From the first line of the data below, copy each line up to the one containing "(Some (inr p')) ∧", and include that line too.

Collected data entries:

++++++++

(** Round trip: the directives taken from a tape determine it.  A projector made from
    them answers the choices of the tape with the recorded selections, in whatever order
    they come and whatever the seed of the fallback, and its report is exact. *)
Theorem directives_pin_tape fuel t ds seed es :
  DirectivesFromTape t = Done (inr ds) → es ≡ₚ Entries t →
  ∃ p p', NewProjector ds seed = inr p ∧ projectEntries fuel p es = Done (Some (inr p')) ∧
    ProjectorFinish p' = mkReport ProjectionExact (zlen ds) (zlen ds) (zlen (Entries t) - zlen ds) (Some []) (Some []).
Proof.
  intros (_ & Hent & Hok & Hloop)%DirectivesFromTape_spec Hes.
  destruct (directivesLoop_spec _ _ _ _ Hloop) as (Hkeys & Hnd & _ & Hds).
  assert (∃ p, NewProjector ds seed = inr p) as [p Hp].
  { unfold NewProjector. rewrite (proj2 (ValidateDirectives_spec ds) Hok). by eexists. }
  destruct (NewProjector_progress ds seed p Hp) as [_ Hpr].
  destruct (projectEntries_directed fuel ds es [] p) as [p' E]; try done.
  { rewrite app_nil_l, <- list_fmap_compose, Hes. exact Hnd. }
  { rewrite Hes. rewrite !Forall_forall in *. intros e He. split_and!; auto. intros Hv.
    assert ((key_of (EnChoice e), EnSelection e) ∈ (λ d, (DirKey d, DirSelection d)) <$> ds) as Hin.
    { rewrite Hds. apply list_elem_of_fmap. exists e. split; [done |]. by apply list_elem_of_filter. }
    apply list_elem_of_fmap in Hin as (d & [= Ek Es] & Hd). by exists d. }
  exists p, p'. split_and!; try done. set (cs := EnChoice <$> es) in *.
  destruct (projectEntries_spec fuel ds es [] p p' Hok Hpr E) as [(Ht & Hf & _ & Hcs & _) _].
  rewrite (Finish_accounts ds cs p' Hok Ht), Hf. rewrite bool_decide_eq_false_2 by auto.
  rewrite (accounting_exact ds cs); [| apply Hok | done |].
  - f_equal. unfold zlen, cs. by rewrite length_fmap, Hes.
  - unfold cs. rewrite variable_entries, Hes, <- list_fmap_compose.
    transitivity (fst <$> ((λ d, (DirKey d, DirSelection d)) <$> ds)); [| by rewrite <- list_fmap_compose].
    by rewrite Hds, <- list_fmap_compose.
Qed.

++++++++

■ **SOLUTION FOR THIS PROBLEM**
(** Round trip: the directives taken from a tape determine it.  A projector made from
    them answers the choices of the tape with the recorded selections, in whatever order
    they come and whatever the seed of the fallback, and its report is exact. *)
Theorem directives_pin_tape fuel t ds seed es :
  DirectivesFromTape t = Done (inr ds) → es ≡ₚ Entries t →
  ∃ p p', NewProjector ds seed = inr p ∧ projectEntries fuel p es = Done (Some (inr p')) ∧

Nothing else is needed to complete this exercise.